Casualties of war and political games
20 August 2013

At the Pakistan-India border Navnetmitt under a Creative Commons Licence
Skirmish is such an inappropriate word, trivializing what happens repeatedly at our borders. My stomach twists into a knot when I hear about the soldiers who die fighting for a barren piece of land between the two countries. They freeze, suffer frost-bite and routinely lose fingers and toes in the Siachen glacier between India and China. I think about the widows and orphans – the grieving, heartbroken families of our men who die for their flag and country and I'm overwhelmed by a feeling of déjà vu, of hopelessness and helplessness. It brings back memories of school poems by Wilfred Owen and other war poets that we recited about the pointlessness of war, ‘The Charge of the Light Brigade’, Theirs not to make reply, theirs not to reason why, theirs but to do and die, Tennyson.
I can't stand the thought of these young men becoming mere cannon fodder while political leaders play war games. Neither Owen nor Tennyson knew 21st century jargon like ‘collateral damage’. Such an exercise in futility, such a terrible waste of precious lives. And not just here in India. There are tens of thousands of dead soldiers: young Americans, Iraqis, Brits, Afghans... I think in clichés: when will we ever learn? I can see many people scoffing at this blog saying: ‘Silly pacifists, get in touch with the real world. Guns and nukes are necessary evils.’
Last week, when six Indian soldiers were killed by Pakistani fire, it predictably created a media frenzy, with hysterical TV anchors baying for Pakistan's blood and screaming for revenge. It's even worse than normal, because with elections coming up next year, the opposition wants to portray the current government as weak on the ‘war on terror’.

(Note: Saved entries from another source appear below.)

(* ===== verification/UiSpec.v ===== *)
(** * Properties of the input loop

    The loop is the composition of the line editor of the input window and of
    the chat log, which do not disturb each other; the sizes of the terminal
    for which the input window holds a whole message. *)

From S2P Require Import Prelude.
From S2P Require Import CStr.
From S2P Require Import TrimLib.
From S2P Require Import MessageLib.
From S2P Require Import MessageSpec.
From S2P Require Import ClientStores.
From S2P Require Import ChatLog.
From S2P Require Import ChatSpec.
From S2P Require Import InputWindow.
From S2P Require Import InputSpec.
From S2P Require Import InputLines.
From S2P Require Import InputEdit.
From S2P Require Import AppLib.
From S2P Require Import AppSpec.
From S2P Require Import UiLoop.

(** ** What the operations of the chat window leave alone *)

Create HintDb mode discriminated.

Section Mode.
Context {L T : Type} `{Sequence L} `{Table T}.
Context (rand : nat → Z) (image : ChatLogEntry → bytes) (entry : bytes → ChatLogEntry).

Definition keeps_mode {A} (c : cmd (chatwin L T) A) : Prop := ∀ s a s', c s = Done (a, s') → mode s' = mode s.

Lemma keeps_ret {A} (a : A) : keeps_mode (ret a).
Proof. by intros s ? ? [= _ <-]. Qed.
Lemma keeps_get : keeps_mode get.
Proof. by intros s ? ? [= _ <-]. Qed.
Lemma keeps_lift {A} (o : outcome A) : keeps_mode (lift o).
Proof. by intros s a s' [_ ->]%lift_inv. Qed.
Lemma keeps_bind {A B} (c : cmd (chatwin L T) A) (k : A → cmd (chatwin L T) B) :
  keeps_mode c → (∀ a, keeps_mode (k a)) → keeps_mode (bind c k).
Proof. intros Hc Hk s b s' (a & t & H1 & H2)%bind_inv. apply Hk in H2. apply Hc in H1. congruence. Qed.
Lemma keeps_modify f : (∀ s, mode (f s) = mode s) → keeps_mode (modify f).
Proof. by intros Hf s ? ? [= _ <-]. Qed.
Lemma keeps_chatlog {A} (c : cmd L A) : keeps_mode (on_chatlog c).
Proof. intros s a s'. unfold on_chatlog. destruct (c (chatlog s)) as [[? ?]|]; [by intros [= _ <-]|done]. Qed.
Lemma keeps_users {A} (c : cmd T A) : keeps_mode (on_users c).
Proof. intros s a s'. unfold on_users. destruct (c (users s)) as [[? ?]|]; [by intros [= _ <-]|done]. Qed.
Definition call_of {W} (x : message W) : call W := Call false (msg_turns x ++ [msg_enter x]) (msg_writes x).

Section Spec.
Context {L T W : Type} `{ClientStores.Sequence L} `{ClientStores.Table T} `{Wrapping W}.
Context (rand : nat → Z) (image : ChatLogEntry → bytes) (entry : bytes → ChatLogEntry).
Context (Hrand : ∀ n, (0 ≤ rand n)%Z) (Hentry : ∀ e, entry (image e) = e).
Context (iswcntrl : Z → bool) (wcwidth : Z → Z) (K : keypad) (wcrtomb : Z → bytes).
Context (Hnarrow : ∀ c, narrow c → iswcntrl c = false ∧ wcwidth c = 1%Z).
Context (n m : nat) (Hn : 1 ≤ n) (Hm : 1 ≤ m) (Hmax : (Z.of_nat (n * m) ≤ 100000)%Z).
Implicit Types (x : message W) (xs : list (message W)) (upd : bool) (md : UIChatWinMode) (t : bytes) (ts : list bytes).

Abbreviation App_loop := (App_loop rand image entry iswcntrl wcwidth K wcrtomb).
Abbreviation App_main := (App_main rand image entry iswcntrl wcwidth K wcrtomb).
Abbreviation summary := (summary K (edit_at n m)).

Definition line_of upd md x : list Z :=
  let r := summary (msg_turns x) upd md ([], []) in r.1.1 ++ r.1.2.
Definition events_of upd md x : list chat_event := (summary (msg_turns x) upd md ([], [])).2.
Definition upd_of upd x : bool := upd_through (msg_turns x) upd || sig_update (msg_enter x).
Definition md_of md x : UIChatWinMode := md_through K (msg_turns x) md.

(** The keys are legal where they come, and there is room for them. *)
Record good_keys (turns : list (turn W)) md : Prop := {
  gk_turns : Forall (good_turn K) turns;
  gk_legal : legal_turns K n m turns md ([], []);
  gk_window : sum_list (typed_by K <$> turns) < n * m;
  gk_array : sum_list (typed_by K <$> turns) < length line_array
}.

(** [x] makes the text [t]. *)
Record makes upd md x t : Prop := {
  mk_keys : good_keys (msg_turns x) md;
  mk_enter : ∃ ch, got (msg_enter x) = Got ch ∧ key_case_of K ch = CEnter ∧ ch ≠ KEY_F1 K ∧ ch ≠ KEY_RESIZE K;
  mk_signals : sig_terminate (msg_enter x) = false ∧ sig_resize (msg_enter x) = false;
  mk_line : line_of upd md x ≠ [];
  mk_nul : 0%Z ∉ line_of upd md x;
  mk_text : concat (wcrtomb <$> strip wide_seps (line_of upd md x)) = t
}.

Definition sendable t (writes : list Z) : Prop :=
  t ≠ [] → good_packet (typed_packet t) ∧ head t ≠ Some "/"%char
           ∧ full_writes writes (length (packet_wire (typed_packet t)) + 1).

(** Messages one after the other, with the texts they make. *)
Fixpoint conversation upd md xs ts : Prop :=
  match xs, ts with
  | [], [] => True
  | x :: xs, t :: ts => makes upd md x t ∧ sendable t (msg_writes x) ∧ conversation (upd_of upd x) (md_of md x) xs ts
  | _, _ => False
  end.

Fixpoint happens upd md xs : list chat_event * (bool * UIChatWinMode) :=
  match xs with
  | [] => ([], (upd, md))
  | x :: xs => let r := happens (upd_of upd x) (md_of md x) xs in (events_of upd md x ++ r.1, r.2)
  end.

(** The last call: the flag is found set, the input loop is told to end, or
    "/quit" is typed. *)
Inductive last_call upd md : call W → list chat_event → Prop :=
  | last_stopped turns writes : last_call upd md (Call true turns writes) []
  | last_told turns y rest writes : good_keys turns md → ends_loop K y →
      last_call upd md (Call false (turns ++ y :: rest) writes) (summary turns upd md ([], [])).2
  | last_quit x : makes upd md x (lit "/quit") → last_call upd md (call_of x) (events_of upd md x).

Lemma on_face_run {A} (c : cmd (UiLoop.ui L T W) A) f cl a f' : c f = Done (a, f') → on_face c (Main f cl) = Done (a, Main f' cl).
Proof. unfold on_face. cbn. by intros ->. Qed.
Lemma on_conn_run {A} (c : cmd C2HatClient A) (f : UiLoop.ui L T W) cl a cl' : c cl = Done (a, cl') → on_conn c (Main f cl) = Done (a, Main f cl').
Proof. unfold on_conn. cbn. by intros ->. Qed.

Abbreviation at_prompt := (at_prompt image n m).

(** The input loop returns a message. *)
Lemma message_typed upd md p k es f x t rest : makes upd md x t →
  at_prompt upd md (2 * length (events_of upd md x) + p) (100 * length (events_of upd md x) + k) es f →
  ∃ f' b n', UIInputLoop rand image entry iswcntrl wcwidth K line_array (msg_turns x ++ msg_enter x :: rest) f = Done (n', f')
    ∧ (0 < n')%Z ∧ buffer (inp f') = Some b ∧ reads_as wcrtomb b t
    ∧ at_prompt (upd_of upd x) (md_of md x) p k (lastn 100 (es ++ all_accepted (events_of upd md x))) f'.
Proof.
  intros [[G1 G2 G3 G4] (ch & E1 & E2 & E3 & E4) [S1 S2] M1 M2 M3] P.
  destruct (entered rand image entry Hrand Hentry iswcntrl wcwidth K Hnarrow n m line_array (msg_turns x) upd md p k es f
    Hn Hm Hmax G3 G4 G1 G2 P (msg_enter x) rest ch wcrtomb E1 E2 E3 E4 M1) as (f' & b & R1 & R2 & _ & R4 & _ & R6).
  eexists f', b, _. split; [exact R1|]. split; [lia|]. split; [done|]. split; [rewrite <- M3; by apply R4|by apply R6].
Qed.

Lemma App_loop_message upd md p k es f cl x t calls : makes upd md x t → sendable t (msg_writes x) → 1 ≤ room cl →
  at_prompt upd md (2 * length (events_of upd md x) + p) (100 * length (events_of upd md x) + k) es f →
  ∃ f' r, App_loop (call_of x :: calls) (Main f cl)
      = App_loop calls (Main f' (set_room r (set_sent (sent cl ++ stream (typed_packets [t])) cl)))
    ∧ room cl ≤ r + 1
    ∧ at_prompt (upd_of upd x) (md_of md x) p k (lastn 100 (es ++ all_accepted (events_of upd md x))) f'.
Proof.
  intros M Hs Hr P. destruct (message_typed upd md p k es f x t [] M P) as (f' & b & n' & R1 & R2 & R3 & R4 & R5).
  destruct (send_line wcrtomb b t (msg_writes x) cl R4 Hr Hs) as (r & Hsend & Hle).
  exists f', r. split_and!; [|assert (length (typed_packets [t]) ≤ 1) by (unfold typed_packets; rewrite length_fmap; etrans; [apply length_filter|done]); lia|done].
  cbn [Typing.App_loop call_of stopped call_turns call_writes].
  erewrite bind_Done by (apply on_face_run; exact R1). rewrite (proj2 (Z.ltb_lt _ _)) by done. rewrite bind_get. cbn [face]. rewrite R3.
  by erewrite bind_Done by (apply on_conn_run; exact Hsend).
Qed.

Lemma App_loop_last upd md es f cl c evs rest : last_call upd md c evs → 2 ≤ room cl →
  at_prompt upd md (2 * length evs) (100 * length evs) es f →
  ∃ f' r, App_loop (c :: rest) (Main f cl) = Done (tt, Main f' (set_room r cl))
    ∧ seq_holds 0 (chatlog (chat f')) (log_of image (lastn 100 (es ++ all_accepted evs))).
Proof.
  intros Hc Hr P. destruct Hc as [turns writes|turns t rst writes [G1 G2 G3 G4] He|x M].
  - exists f, (room cl). split; [by destruct cl|]. destruct (pr_chat _ _ _ _ _ _ _ _ _ P) as (mm & C).
    eapply happened_log. by eapply happened_nothing.
  - assert (P' : at_prompt upd md (2 * length (summary turns upd md ([], [])).2 + 0) (100 * length (summary turns upd md ([], [])).2 + 0) es f)
      by (by rewrite !Nat.add_0_r).
    destruct (ended rand image entry Hrand Hentry iswcntrl wcwidth K Hnarrow n m line_array turns upd md 0 0 es f
      Hn Hm Hmax G3 G4 G1 G2 P' t rst He) as (f' & R1 & _ & R3).
    exists f', (room cl). split; [|done]. cbn [Typing.App_loop stopped call_turns].
    erewrite bind_Done by (apply on_face_run; exact R1). by destruct cl.
  - assert (P' : at_prompt upd md (2 * length (events_of upd md x) + 0) (100 * length (events_of upd md x) + 0) es f)
      by (by rewrite !Nat.add_0_r).
    destruct (message_typed upd md 0 0 es f x _ [] M P') as (f' & b & n' & R1 & R2 & R3 & R4 & R5).
    destruct (send_quit wcrtomb b (msg_writes x) cl R4 Hr) as (r & Hsend). exists f', r. split.
    + cbn [Typing.App_loop call_of stopped call_turns call_writes].
      erewrite bind_Done by (apply on_face_run; exact R1). rewrite (proj2 (Z.ltb_lt _ _)) by done. rewrite bind_get. cbn [face]. rewrite R3.
      by erewrite bind_Done by (apply on_conn_run; exact Hsend).
    + destruct (pr_chat _ _ _ _ _ _ _ _ _ R5) as (mm & C). destruct C as [C _]. exact (b_log _ _ _ _ _ _ C).
Qed.
(** The turn passes: same board, same counters, other player. *)
Definition passed (s : state) : state :=
  State (board s) (switch_user (turn s)) (b_cnt s) (w_cnt s) (t_cnt s).

(** The position after the eleven moves of [stuck_game]: one white piece
    is left at a4, no black piece can flank it, and it flanks nothing. *)
Definition stuck_state : state :=
  State
    [ [__; __; __; BB; __; __; __; __];
      [BB; __; BB; BB; BB; __; __; __];
      [__; BB; __; BB; BB; __; __; __];
      [WW; __; BB; BB; BB; __; __; __];
      [__; __; __; BB; BB; __; __; __];
      [__; __; __; __; __; BB; __; __];
      [__; __; __; __; __; __; __; __];
      [__; __; __; __; __; __; __; __] ]
    WHITE 14 1 15.

(** The position of [wipeout_game] before its last move. *)
Definition wipeout_eve : state :=
  State
    [ [__; __; __; __; BB; __; __; __];
      [__; __; __; BB; __; __; __; __];
      [__; BB; BB; BB; WW; __; __; __];
      [__; __; __; BB; WW; __; __; __];
      [__; __; __; BB; WW; __; __; __];
      [__; __; __; BB; __; __; __; __];
      [__; __; __; BB; __; __; __; __];
      [__; __; __; __; __; __; __; __] ]
    BLACK 9 3 12.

The Hindu, India's most intelligent newspaper in my view, carried a couple of articles which were more balanced. While the opposition continues its pre-election posturing, journalist Harish Khare reminds us that the party leaders now screaming for revenge were in power when the Mumbai blasts happened. Their leader, then Prime Minister Vajpayee, was a sane statesman who saw the wisdom in carrying on the peace process rather than spewing venom and shrill rhetoric. Khare writes, ‘It has become incumbent upon the Indian political leadership to try to help create and sustain a constituency for peace and sanity in Pakistan.'
The people of India and Pakistan are fed up of war. But the vested interests, Pakistani extremists and Indian fundamentalists, unscrupulous politicians with small minds and short term election goals, constantly hamper the peace process with jingoism and war-mongering hysteria. A comment on The Hindu article from ‘Salman’ sums it up. He writes, ' the US had its 9/11, India had its Mumbai, we are bearing the brunt 24/7.’
It’s the week after 15 August, our Independence Day. Most celebrations include a minute of silence, remembrance for our freedom fighters and the thousands of Indian soldiers who died fighting for this country. Their deaths should not be trivialized. But to me, going lightly or unnecessarily into war, for dubious, unsavoury reasons can only prove futile in the long run. This means we treat the lives of our soldiers callously, let them die horrible, preventable deaths.
And this applies to all soldiers fighting wars or defending countries around the world. The forces against peace are myriad – well known war-time profiteers in high places, the arms industry, politicians who turn soldiers into cannon fodder. I know this sounds naïve and simplistic but it has to be said: it really is time we gave peace a chance.